Oceans, Fisheries and Aquaculture

Research related to the maritime environment, the interaction of coastal people and communities with the ocean and maritime environment, and the scientific, technological and organizational requirements of industrial development in this environment, particularly relating to conditions in the North Atlantic. Fishery and aquaculture, more specifically, include fresh water and marine fish biology and environments and scientific, technological and organizational aspects of fishery and aquaculture industry development, and their related social, community, environmental and public policy characteristics.

Key research areas include cultures and societies around the North Atlantic Rim, and how they interact with the ocean and ocean industries, including economic and political agreements and relationships; technologies for natural resource development, transportation, and safety and survival in harsh, remote locations, and the geography and ecology of North Atlantic marine, terrestrial and ice environments; fundamental research in biology, ecology, environmental science, and ocean science; climate change; fisheries conservation and resource management; aquaculture and seafood development; food processing technology and processes to support industry development; research related to the people, organizations, history, economics and policies pertaining to fisheries and aquaculture; deep water and harsh environment marine and petroleum activity; and business development and marketing associated with fisheries and oceans industries.

Social Justice

Research related to systems and structures that contribute to more humane, equitable and just societies.
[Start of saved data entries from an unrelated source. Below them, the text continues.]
(** * Refresh demand *)

Definition space_members_update_affects_demand (space : string) (children : gset string)
    (updated : option (gset string)) : bool :=
  match updated with
  | None => true
  | Some updated =>
      bool_decide (space ∈ updated) || existsb (fun r => bool_decide (r ∈ children)) (elements updated)
  end.

(** * The background refresh

    The part of [RoomActor] in [koushi-core/src/room/space_members.rs] that decides when to read
    the members of the selected space again and which answers to use.  The actor handles one
    message at a time; the lookup it spawns runs beside it and comes back as a message that
    carries the fence it was started with.  The result of a lookup is an input; the actions the
    actor reduces and the lookups it starts are its outputs. *)

Record SpaceMemberDemand := {
  demand_space_id : string; demand_generation : Z; demand_child_rooms : gset string;
  demand_serial : Z }.
(** The request id of a refresh is its own refresh generation on a fixed connection. *)
Record SpaceMemberRefreshFence := {
  fence_session : Z; fence_demand : Z; fence_refresh : Z }.
#[export] Instance Fence_eq : EqDecision SpaceMemberRefreshFence. Proof. solve_decision. Defined.

Record RoomActor := {
  has_session : bool;
  space_member_demand : option SpaceMemberDemand;
  space_member_demand_generation : Z;
  space_member_refresh_sequence : Z;
  space_member_session_generation : Z;
  space_member_refresh_in_flight : option SpaceMemberRefreshFence;
  space_member_refresh_pending : bool }.
#[export] Instance RoomActor_updatable : Updatable RoomActor := fun a =>
  {| has_session := has_session a; space_member_demand := space_member_demand a;
     space_member_demand_generation := space_member_demand_generation a;
     space_member_refresh_sequence := space_member_refresh_sequence a;
     space_member_session_generation := space_member_session_generation a;
     space_member_refresh_in_flight := space_member_refresh_in_flight a;
     space_member_refresh_pending := space_member_refresh_pending a |}.
Definition RoomActor_new : RoomActor :=
  {| has_session := false; space_member_demand := None; space_member_demand_generation := 0;
     space_member_refresh_sequence := 0; space_member_session_generation := 0;
     space_member_refresh_in_flight := None; space_member_refresh_pending := false |}.

(** [wrapping_add(1).max(1)] *)
Definition next_generation (g : Z) : Z := Z.max (u64_wrapping_add g 1) 1.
Its focus is on building the capacity and enabling the civic engagement of vulnerable populations, locally, nationally and internationally, whose voices are seldom heard in addressing the barriers to their well-being and full participation in society.

Key research areas include immigration, citizenship and labour market inclusion, and poverty reduction; empowerment of individuals through education, community health approaches, access to medical care and services, and child and family welfare; interdisciplinary aspects of diversity, difference, equity and ethics; labour relations, social and working class history, gender equality and sexuality; the impact of poverty on individual and community development in urban and rural neighbourhoods and communities; homelessness, affordable housing, and poverty; citizen engagement in communities, and how education is valued (to help explain the low rate of high school graduation); mental health, aging, social development, and disabilities issues; national and international social justice issues; and corporate social responsibility.
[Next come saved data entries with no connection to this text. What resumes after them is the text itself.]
(** * Roles *)

(** A role is offered for another member exactly when it is one of the levels 0, 50 and 100,
    it differs from the member's level, the member's level is finite and strictly below one's
    own, and the offered level is below one's own; it needs a confirmation exactly when it or the
    member's level is 100 or more. *)
Theorem offered_roles_are_below_own power_le own target self can_edit o :
  (forall a b, power_le a b
     = match a, b with
       | _, Power_Infinite => true
       | Power_Infinite, Power_Int _ => false
       | Power_Int x, Power_Int y => x <=? y
       end) ->
  o ∈ role_options_for_powers power_le own target self can_edit <->
  self = false /\ can_edit = true
  /\ exists current, target = Power_Int current
     /\ (own = Power_Infinite \/ exists l, own = Power_Int l /\ current < l /\ sdk_option_level o < l)
     /\ sdk_option_level o <> current
     /\ sdk_option_level o ∈ [0; 50; 100]
     /\ sdk_option_role o = matrix_room_member_role (Some (sdk_option_level o))
     /\ (sdk_option_confirm o = true <-> 100 <= current \/ 100 <= sdk_option_level o).
Proof.
  intros Hle. unfold role_options_for_powers.
  destruct self; [cbn; split; [intros []%not_elem_of_nil|naive_solver]|].
  destruct can_edit; [|cbn; split; [intros []%not_elem_of_nil|naive_solver]]. cbn [orb negb].
  destruct target as [|current]; [cbn; split; [intros []%not_elem_of_nil|naive_solver]|].
  cbn [finite_power_level]. rewrite Hle. split.
  - intros H. split; [done|]. split; [done|]. exists current. split; [done|].
    destruct (match own with Power_Infinite => false | Power_Int x => x <=? current end) eqn:E;
      [by apply not_elem_of_nil in H|].
    apply list_elem_of_fmap in H as (l & -> & Hl). cbn [sdk_option_level sdk_option_role sdk_option_confirm].
    rewrite list_elem_of_In, filter_In, andb_true_iff, negb_true_iff, Z.eqb_neq in Hl.
    rewrite <- list_elem_of_In in Hl. destruct Hl as (Hin & Hne & Hb).
    split; [|split; [done|split; [done|split; [done|]]]].
    + destruct own as [|x]; [by left|right]. exists x. cbn in Hb. split; [done|]. lia.
    + rewrite orb_true_iff, !Z.leb_le. done.
  - intros (_ & _ & c & [= <-] & Hown & Hne & Hin & Hr & Hc).
    assert (E : match own with Power_Infinite => false | Power_Int x => x <=? current end = false)
      by (destruct Hown as [->|(x & -> & ? & ?)]; [done|lia]).
    rewrite E. apply list_elem_of_fmap. exists (sdk_option_level o). split.
    + destruct o as [l r b]. cbn in *. f_equal; [done|].
      apply eq_bool_prop_intro. rewrite !Is_true_true, orb_true_iff, !Z.leb_le. done.
    + rewrite list_elem_of_In, filter_In, andb_true_iff, negb_true_iff, Z.eqb_neq.
      rewrite <- list_elem_of_In. split; [done|]. split; [done|].
      destruct Hown as [->|(x & -> & ? & ?)]; [done|]. cbn. lia.
Qed.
Well-being, Health and Biomedical Discovery

Research related to improvement of health and well-being through building research and knowledge provincially, nationally and internationally especially for the people of Newfoundland and Labrador in areas of unique provincial need and opportunity.
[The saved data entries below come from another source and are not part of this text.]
(* ===== verification/AttentionProps.v ===== *)
(** Desktop attention: when an alert is raised, how long it keeps its identity, and what the
    badge counts. *)

From stdpp Require Import base list strings gmap.
From Stdlib Require Import ZArith Lia.
From S2P Require Import Prelude Text AppState Delivery LocaleProfile Profiles LiveSignals Rooms NativeAttention SpaceMembers People AttentionActions.
Local Open Scope string_scope.
Local Open Scope list_scope.
Local Open Scope Z_scope.
Local Set Warnings "-clear-no-such-hyp".

(** * The loop over the rooms *)

(** A room the badge counts, and one that can also raise an alert. *)
Definition counted (input : NativeAttentionProjectionInput) (room : RoomSummary) : bool :=
  negb (room_is_silenced input room) && negb (is_low_priority room).
Definition eligible (input : NativeAttentionProjectionInput) (room : RoomSummary) : bool :=
  counted input room && negb (ignored_user_dm input room).

(** The specification of the loop: each room once, the first entry of its id. *)
Definition distinct_rooms (input : NativeAttentionProjectionInput) : list RoomSummary :=
  retain_first room_id ∅ (in_rooms input).
Definition badge_total (rooms : list RoomSummary) : Z :=
  foldr (fun room n => room_activity_unread_count room + n) 0 rooms.

Section loop.
Context (input : NativeAttentionProjectionInput) (live preview : option string) (require : bool).

Lemma project_room_cases t room :
  project_room input live preview require t room
  = if bool_decide (room_id room ∈ t_seen t) then t <| t_excluded ::= fun n => n + 1 |>
    else
      let t := t <| t_seen ::= fun seen => {[room_id room]} ∪ seen |> in
      if negb (counted input room) then t <| t_excluded ::= fun n => n + 1 |>
      else
        let t := t <| t_badge_rooms ::= fun n => n + 1 |>
                   <| t_badge ::= fun n => u64_wrapping_add n (room_activity_unread_count room) |> in
        if negb (eligible input room) then t
        else
          let t :=
            t <| t_unread ::= fun n => u64_wrapping_add n (effective_unread_count input room) |>
              <| t_notification ::=
                   fun n => u64_wrapping_add n (effective_notification_count input room) |>
              <| t_highlight ::= fun n => u64_wrapping_add n (highlight_total room) |> in
          match raised_candidate input live preview require room with
          | Some entry => t <| t_candidates ::= fun l => l ++ [entry] |>
          | None => t
          end.
Proof.
  unfold project_room, eligible, counted. case_bool_decide; [done|].
  destruct (room_is_silenced input room), (is_low_priority room); try done.
  cbn [orb negb andb]. by destruct (ignored_user_dm input room).
Qed.

Lemma loop_badge rooms t :
  0 <= t_badge t < 2 ^ 64 ->
  t_badge (foldl (project_room input live preview require) t rooms)
  = (t_badge t + badge_total (List.filter (counted input) (retain_first room_id (t_seen t) rooms)))
      mod 2 ^ 64.
Proof.
  revert t. induction rooms as [|room rooms IH]; intros t Ht.
  { cbn. rewrite Z.add_0_r. symmetry. by apply Z.mod_small. }
  cbn [foldl retain_first]. rewrite project_room_cases.
  case_bool_decide; [etrans; [apply IH; exact Ht|reflexivity]|]. cbv zeta.
  set (t1 := t <| t_seen ::= fun seen => {[room_id room]} ∪ seen |>).
  cbn [List.filter]. destruct (counted input room) eqn:Ec; cbn [negb];
    [|etrans; [apply IH; exact Ht|reflexivity]].
  set (t2 := t1 <| t_badge_rooms ::= fun n => n + 1 |>
    <| t_badge ::= fun n => u64_wrapping_add n (room_activity_unread_count room) |>).
  assert (H2 : forall t', t_badge t' = t_badge t2 -> t_seen t' = t_seen t2 ->
    t_badge (foldl (project_room input live preview require) t' rooms)
    = (t_badge t + badge_total (room :: List.filter (counted input)
         (retain_first room_id ({[room_id room]} ∪ t_seen t) rooms))) mod 2 ^ 64).
  { intros t' Hb Hs.
    assert (Hb' : t_badge t' = (t_badge t + room_activity_unread_count room) mod 2 ^ 64) by exact Hb.
    rewrite IH by (rewrite Hb'; apply Z.mod_pos_bound; lia).
    rewrite Hb', Hs. change (t_seen t2) with ({[room_id room]} ∪ t_seen t).
    cbn [badge_total foldr]. rewrite Zplus_mod_idemp_l. f_equal. unfold badge_total. lia. }
  destruct (eligible input room); cbn [negb]; [|by apply H2].
  by destruct (raised_candidate input live preview require room); apply H2.
Qed.

Lemma loop_candidates rooms t :
  t_candidates (foldl (project_room input live preview require) t rooms)
  = t_candidates t ++ omap (raised_candidate input live preview require)
      (List.filter (eligible input) (retain_first room_id (t_seen t) rooms)).
Proof.
  revert t. induction rooms as [|room rooms IH]; intros t.
  { cbn. by rewrite app_nil_r. }
  cbn [foldl retain_first]. rewrite project_room_cases.
  case_bool_decide; [etrans; [apply IH|reflexivity]|]. cbv zeta.
  assert (Hle : eligible input room = true -> counted input room = true)
    by (unfold eligible; by intros [? _]%andb_true_iff).
  cbn [List.filter]. destruct (counted input room) eqn:Ec; cbn [negb].
  2: { destruct (eligible input room); [by specialize (Hle eq_refl)|]. by rewrite IH. }
  destruct (eligible input room); cbn [negb]; [|by rewrite IH].
  cbn [omap list_omap]. destruct (raised_candidate input live preview require room); rewrite IH; cbn;
    [by rewrite <- app_assoc|done].
Qed.

Lemma raised_spec room entry :
  raised_candidate input live preview require room = Some entry ->
  entry_room entry = room /\ room_activity_unread_count room <> 0
  /\ room_mode input room <> Mode_Mentions /\ (require = true -> live = Some (room_id room))
  /\ has_usable_latest_event room = true.
Proof.
  unfold raised_candidate. destruct (_ || _) eqn:E; [done|].
  rewrite !orb_false_iff in E. destruct E as [[[E1 E2] E3] E4].
  destruct (room_attention_summary _ _ _ _ _); [|done]. intros [= <-].
  apply Z.eqb_neq in E1. apply bool_decide_eq_false in E2. apply negb_false_iff in E4.
  split; [done|]. split; [done|]. split; [done|]. split; [|done].
  intros ->. apply negb_false_iff, bool_decide_eq_true in E3. done.
Qed.
End loop.

(** * The projection *)

Section projection.
Context (graphemes : string -> list string) (input : NativeAttentionProjectionInput)
  (live preview : option string) (require : bool).
Let p := native_attention_projection_from_rooms_with_live_room graphemes input live preview require.
Let raised := omap (raised_candidate input live preview require)
                (List.filter (eligible input) (distinct_rooms input)).

Lemma projection_cases :
  candidate (summary (proj_state p)) = None /\ notification (proj_state p) = None
  \/ exists entry payload, entry ∈ raised
     /\ native_attention_suppression_reason input entry = None
     /\ candidate (summary (proj_state p)) = Some (entry_candidate entry)
     /\ notification (proj_state p) = Some payload
     /\ target_room_id (target payload) = room_id (entry_room entry).
Proof.
  subst p. unfold native_attention_projection_from_rooms_with_live_room. cbn.
  destruct (head _) as [entry|] eqn:Eh; [|by left]. cbn.
  destruct (native_attention_suppression_reason input entry) eqn:Er; [by left|]. right.
  exists entry. eexists. split; [|done].
  assert (Hin : entry ∈ sort_by (not_gt candidate_cmp)
    (t_candidates (foldl (project_room input live preview require) no_totals (in_rooms input)))).
  { destruct (sort_by _ _); [done|]. injection Eh as ->. by left. }
  rewrite elem_of_sort_by, loop_candidates in Hin. exact Hin.
Qed.

Lemma projection_badge :
  badge_count (summary (proj_state p))
  = match cap_badge (in_capabilities input) with
    | Cap_Unavailable => 0
    | _ => badge_total (List.filter (counted input) (distinct_rooms input)) mod 2 ^ 64
    end.
Proof.
  subst p. cbn. rewrite loop_badge by (cbn; lia). cbn [t_badge t_seen no_totals].
  by destruct (cap_badge (in_capabilities input)).
Qed.

End projection.

Lemma retain_first_subset {A} (key : A -> string) seen l x : x ∈ retain_first key seen l -> x ∈ l.
Proof.
  revert seen. induction l as [|y l IH]; intros seen; cbn; [done|].
  case_bool_decide; [intros H'%IH; by right|].
  rewrite !elem_of_cons. intros [->|H'%IH]; [by left|by right].
Qed.

Lemma retain_first_keys {A} (key : A -> string) seen l :
  NoDup (key <$> retain_first key seen l)
  /\ (forall x, x ∈ retain_first key seen l -> key x ∉ seen).
Proof.
  revert seen. induction l as [|y l IH]; intros seen; cbn; [split; [constructor|by intros ? ?%not_elem_of_nil]|].
  case_bool_decide as Hy; [apply IH|]. destruct (IH ({[key y]} ∪ seen)) as [Hnd Hs]. cbn. split.
  - apply NoDup_cons. split; [|done]. intros (x & Heq & Hx)%list_elem_of_fmap.
    apply Hs in Hx. set_solver.
  - intros x [->|Hx]%elem_of_cons; [done|]. apply Hs in Hx. set_solver.
Qed.

Lemma eligible_spec input room :
  eligible input room = true ->
  room_mode input room <> Mode_Mute /\ low_priority (tags room) = None
  /\ ignored_user_dm input room = false.
Proof.
  unfold eligible, counted, room_is_silenced, is_low_priority.
  rewrite !andb_true_iff, !negb_true_iff, orb_false_iff, bool_decide_eq_false.
  intros [[[_ Hm] Hl] Hi]. split; [done|]. split; [|done]. by destruct (low_priority (tags room)).
Qed.

(** * Recomputation *)

Section recompute.
Context (graphemes : string -> list string).
Abbreviation recompute := (recompute_native_attention_from_rooms_for_live_room graphemes).
Abbreviation published state := (candidate (summary (native_attention state))).
Abbreviation alert state := (alert_id (summary (native_attention state))).

Definition recomputed (state : People) (obs : NativeAttentionObservationKind)
    (live preview : option string) : NativeAttentionState :=
  (mint_alert_id state (keep_published graphemes state
     (proj_state (projected_native_attention_from_rooms graphemes state obs live preview)))).2.

Lemma recompute_attention state obs live preview :
  native_attention (recompute state obs live preview).1.1 = recomputed state obs live preview.
Proof.
  unfold recompute_native_attention_from_rooms_for_live_room, recomputed.
  set (a0 := keep_published _ _ _).
  assert (Hm : native_attention (mint_alert_id state a0).1 = native_attention state)
    by (unfold mint_alert_id; repeat case_match; done).
  destruct (mint_alert_id state a0) as [state1 a]. cbn [fst snd] in *.
  destruct (bool_decide (native_attention state1 = a)) eqn:E; cbn; [|done].
  by apply bool_decide_eq_true in E.
Qed.

(** What is published before the identity is minted: a candidate the projection raised, the one
    that was published, or none; with its notification in each case. *)
Lemma kept_cases state obs live preview :
  let projected := proj_state (projected_native_attention_from_rooms graphemes state obs live preview) in
  let a := keep_published graphemes state projected in
  (candidate (summary a) = candidate (summary projected)
   /\ notification a = notification projected)
  \/ (candidate (summary projected) = None /\ candidate (summary a) = published state
      /\ notification a = notification (native_attention state)
      /\ exists id c, published_candidate state = Some (id, c)
         /\ published_room_still_holds_attention graphemes state id = true).
Proof.
  cbv zeta. set (projected := proj_state _). unfold keep_published.
  destruct (negb (is_some (candidate (summary projected)))
            && bool_decide (dispatch projected = Dispatch_Idle)) eqn:E; [|by left].
  apply andb_true_iff in E as [E _].
  destruct (published_candidate state) as [[id c]|] eqn:Ep; [|by left].
  destruct (published_room_still_holds_attention graphemes state id) eqn:Eh; [|by left].
  right. unfold published_candidate in Ep. destruct (published state) as [c'|] eqn:Ec; [|done].
  cbn in Ep. destruct (notification (native_attention state)) as [n|] eqn:En; [|done].
  cbn in Ep. injection Ep as <- <-. split; [by destruct (candidate (summary projected))|].
  split; [done|]. split; [done|]. eauto.
Qed.

Lemma mint_alert_id_cases state a :
  candidate (summary (mint_alert_id state a).2) = candidate (summary a)
  /\ notification (mint_alert_id state a).2 = notification a
  /\ (candidate (summary a) = None <-> alert_id (summary (mint_alert_id state a).2) = None).
Proof.
  unfold mint_alert_id. destruct (candidate (summary a)) eqn:Ec; cbn [is_some negb]; [|done].
  by destruct (relabelled_alert_id state a); cbn; rewrite Ec.
Qed.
Key research areas include genetics research that addresses both the need and opportunity presented by the founder population characteristics of the province (genealogy, community and population health, ethics and health policy development, as well as specific bio-molecular research and clinical care innovation); health services and health policy research as well as research related to special medical, nursing and other health professional education that respond to the province's aging, rural, northern and aboriginal populations and distinctive workforces; research related to efficient and accessible health care systems, and effective public health programs and policies and healthy and safe work places; biomedical sciences ranging from cellular and molecular processes to animal and cell modeling that respond to the province's high incidence of diseases such as obesity, diabetes, and cardiovascular disease; multinational clinical trials of drug and device interventions; health promotion, public health, health policy, disease prevention and chronic disease management; and healthy aging.